This is an automated email from the ASF dual-hosted git repository.
yangjie01 pushed a commit to branch master
in repository https://gitbox.apache.org/repos/asf/spark.git
The following commit(s) were added to refs/heads/master by this push:
new 44d2c86e71fc [SPARK-45593][BUILD] Building a runnable distribution
from master code running spark-sql raise error
44d2c86e71fc is described below
commit 44d2c86e71fca7044e6d5d9e9222eecff17c360c
Author: yikaifei <[email protected]>
AuthorDate: Thu Jan 18 11:32:01 2024 +0800
[SPARK-45593][BUILD] Building a runnable distribution from master code
running spark-sql raise error
### What changes were proposed in this pull request?

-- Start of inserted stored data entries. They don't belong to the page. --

Lemma fold_deny s ps st p :
  p ∈ merged_deny_read (fold_left (merge_deny_pattern s) ps st) ↔ p ∈ merged_deny_read st ∨ p ∈ ps.
Proof.
  revert st. induction ps as [|q ps IH]; intros st; simpl; [set_solver|]. rewrite IH. unfold merge_deny_pattern.
  case_bool_decide; simpl; set_solver.
Qed.

Lemma fold_push_unique ps l p : p ∈ fold_left push_unique ps l ↔ p ∈ l ∨ p ∈ ps.
Proof.
  revert l. induction ps as [|q ps IH]; intros l; simpl; [set_solver|]. rewrite IH. unfold push_unique.
  case_bool_decide; set_solver.
Qed.

Lemma apply_deny_read_keeps st t p : p ∈ merged_deny_read st → p ∈ output_denies (apply_deny_read st t).
Proof.
  unfold apply_deny_read. destruct (merged_deny_read st) as [|q qs] eqn:Hm; [set_solver|]. intros Hp.
  destruct t as [t|]; [|done].
  change (p ∈ fold_left push_unique (q :: qs) (default [] (filesystem (sourced_value t) ≫= deny_read))).
  apply fold_push_unique. by right.
Qed.

Lemma merge_domains_adds cs acc d :
  merge_domains acc cs = Ok d →
  output_rules (rules_output d) = output_rules (rules_output acc) ++ mjoin (layer_rules <$> cs) ∧
  (∀ n, output_events n (hooks_output d) = output_events n (hooks_output acc) ++ mjoin (layer_events n <$> cs)) ∧
  (∀ dir, same_dir (output_dir (hooks_output acc)) dir ∨ (∃ c, c ∈ cs ∧ layer_dir c = Some dir) →
     same_dir (output_dir (hooks_output d)) dir) ∧
  (∀ p, p ∈ merged_deny_read (deny_read_state acc) ∨ (∃ c, c ∈ cs ∧ p ∈ layer_denies c) →
     p ∈ merged_deny_read (deny_read_state d)).
Proof.
  revert acc. induction cs as [|c cs IH]; intros acc; simpl.
  { intros [= ->]. split_and!; [by rewrite app_nil_r|intros n; by rewrite app_nil_r|set_solver|set_solver]. }
  intros (acc1 & H1 & H2)%res_bind_ok. unfold merge_domain_fields in H1.
  apply res_bind_ok in H1 as ([hs ho] & Hh & [= <-]). apply merge_hooks_step in Hh as [Hev Hdir].
  destruct (IH _ H2) as (Hr & He & Hd & Hp). clear IH H2. simpl in *. split_and!.
  - by rewrite Hr, merge_rules_step, <-app_assoc.
  - intros n. by rewrite He, Hev, <-app_assoc.
  - intros dir Hin. apply Hd. destruct Hin as [Hin|(c' & [->|Hc]%elem_of_cons & Hl)]; eauto.
  - intros p Hin. apply Hp. unfold merge_deny_read. rewrite fold_deny.
    destruct Hin as [Hin|(c' & [->|Hc]%elem_of_cons & Hl)]; eauto.
Qed.

Lemma add_layers_all `{RequirementsSerde, WildMatch} host ls cs :
  add_layers host ls = Ok cs → Forall2 (λ l c, from_entry host l = Ok c) ls cs.
Proof.
  revert cs. induction ls as [|l ls IH]; intros cs; simpl; [by intros [= <-]|].
  intros (c & Hc & (cs' & Hcs & [= <-])%res_bind_ok)%res_bind_ok. constructor; auto.
Qed.
(** Between two items of the rollout, of which [items] are to come. *)
Definition sound (items : list RolloutItem) (b : Builder) : Prop :=
  during (future_turn items (next_rollout_index b)) items (next_rollout_index b) b.

Lemma starts_with_name p x : starts_with p (p +:+ x) = false → False.
Proof. by rewrite starts_with_app. Qed.

Lemma turn_name_inj n m : turn_name n = turn_name m → n = m.
Proof. intros He%(inj (String.append "rollout-")). by apply fmt_nat_inj. Qed.

Lemma item_name_inj n m : item_name n = item_name m → n = m.
Proof. intros He%(inj (String.append "item-")). by apply (inj pretty). Qed.

Lemma omap_cons_elem {X Y} (f : X → option Y) x l y : y ∈ omap f l → y ∈ omap f (x :: l).
Proof. simpl. destruct (f x); [apply list_elem_of_further|done]. Qed.

Lemma omap_head {X Y} (f : X → option Y) x l y : f x = Some y → y ∈ omap f (x :: l).
Proof. simpl. intros ->. apply list_elem_of_here. Qed.

Lemma NoDup_omap_head {X Y} (f : X → option Y) x l y : f x = Some y → NoDup (omap f (x :: l)) → y ∉ omap f l.
Proof. simpl. intros ->. by intros [? _]%NoDup_cons. Qed.

Lemma NoDup_omap_tail {X Y} (f : X → option Y) x l : NoDup (omap f (x :: l)) → NoDup (omap f l).
Proof. simpl. destruct (f x); [by intros [_ ?]%NoDup_cons|done]. Qed.

Lemma well_named_tail item items : well_named (item :: items) → well_named items.
Proof.
  intros [E1 E2 E3 E4 E5 E6 E7 E8]. split; [|by eapply NoDup_omap_tail| |by eapply NoDup_omap_tail| | |done|done].
  - simpl in E1. lia.
  - rewrite Forall_forall in *. intros id Hid. by apply E3, omap_cons_elem.
  - intros id Hid Hu. by apply (E5 id); apply omap_cons_elem.
  - intros id Hid. apply E6. rewrite elem_of_app in *. destruct Hid; [left|right]; by apply omap_cons_elem.
Qed.

(** *** One item of the rollout *)

Section item_step.
Context (item : RolloutItem) (items : list RolloutItem) (k : nat).
Hypothesis Hnamed : well_named (item :: items).
Hypothesis Hsmall : (Z.of_nat k + 1 < i64_max)%Z.

(** While it is handled, it is the [k]-th. *)
Definition placed (b : Builder) : Prop := current_rollout_index b = k ∧ next_rollout_index b = S k.
Definition entered (b : Builder) : Prop := during (future_turn (item :: items) k) (item :: items) k b ∧ placed b.
Definition opened (b : Builder) : Prop :=
  during (future_turn items (S k)) (item :: items) k b ∧ placed b ∧ ∃ p, current_turn b = Some p.
Definition left_ (b : Builder) : Prop := sound items b ∧ next_rollout_index b = S k.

Fix a build issue, when building a runnable distribution from master code
running spark-sql raise error:
```
Caused by: java.lang.ClassNotFoundException:
org.sparkproject.guava.util.concurrent.internal.InternalFutureFailureAccess
at
java.base/jdk.internal.loader.BuiltinClassLoader.loadClass(BuiltinClassLoader.java:641)
at
java.base/jdk.internal.loader.ClassLoaders$AppClassLoader.loadClass(ClassLoaders.java:188)
at java.base/java.lang.ClassLoader.loadClass(ClassLoader.java:520)
... 58 more
```
the problem is due to a gauva dependency in spark-connect-common POM that
**conflicts** with the shade plugin of the parent pom.
- the spark-connect-common contains `connect.guava.version` version of
guava, and it is relocation as `${spark.shade.packageName}.guava` not the
`${spark.shade.packageName}.connect.guava`;
- The spark-network-common also contains guava related classes, it has also
been relocation is `${spark.shade.packageName}.guava`, but guava version
`${guava.version}`;
- As a result, in the presence of different versions of the classpath
org.sparkproject.guava.xx;
In addition, after investigation, it seems that module spark-connect-common
is not related to guava, so we can remove guava dependency from
spark-connect-common.
### Why are the changes needed?
Building a runnable distribution from master code is not runnable.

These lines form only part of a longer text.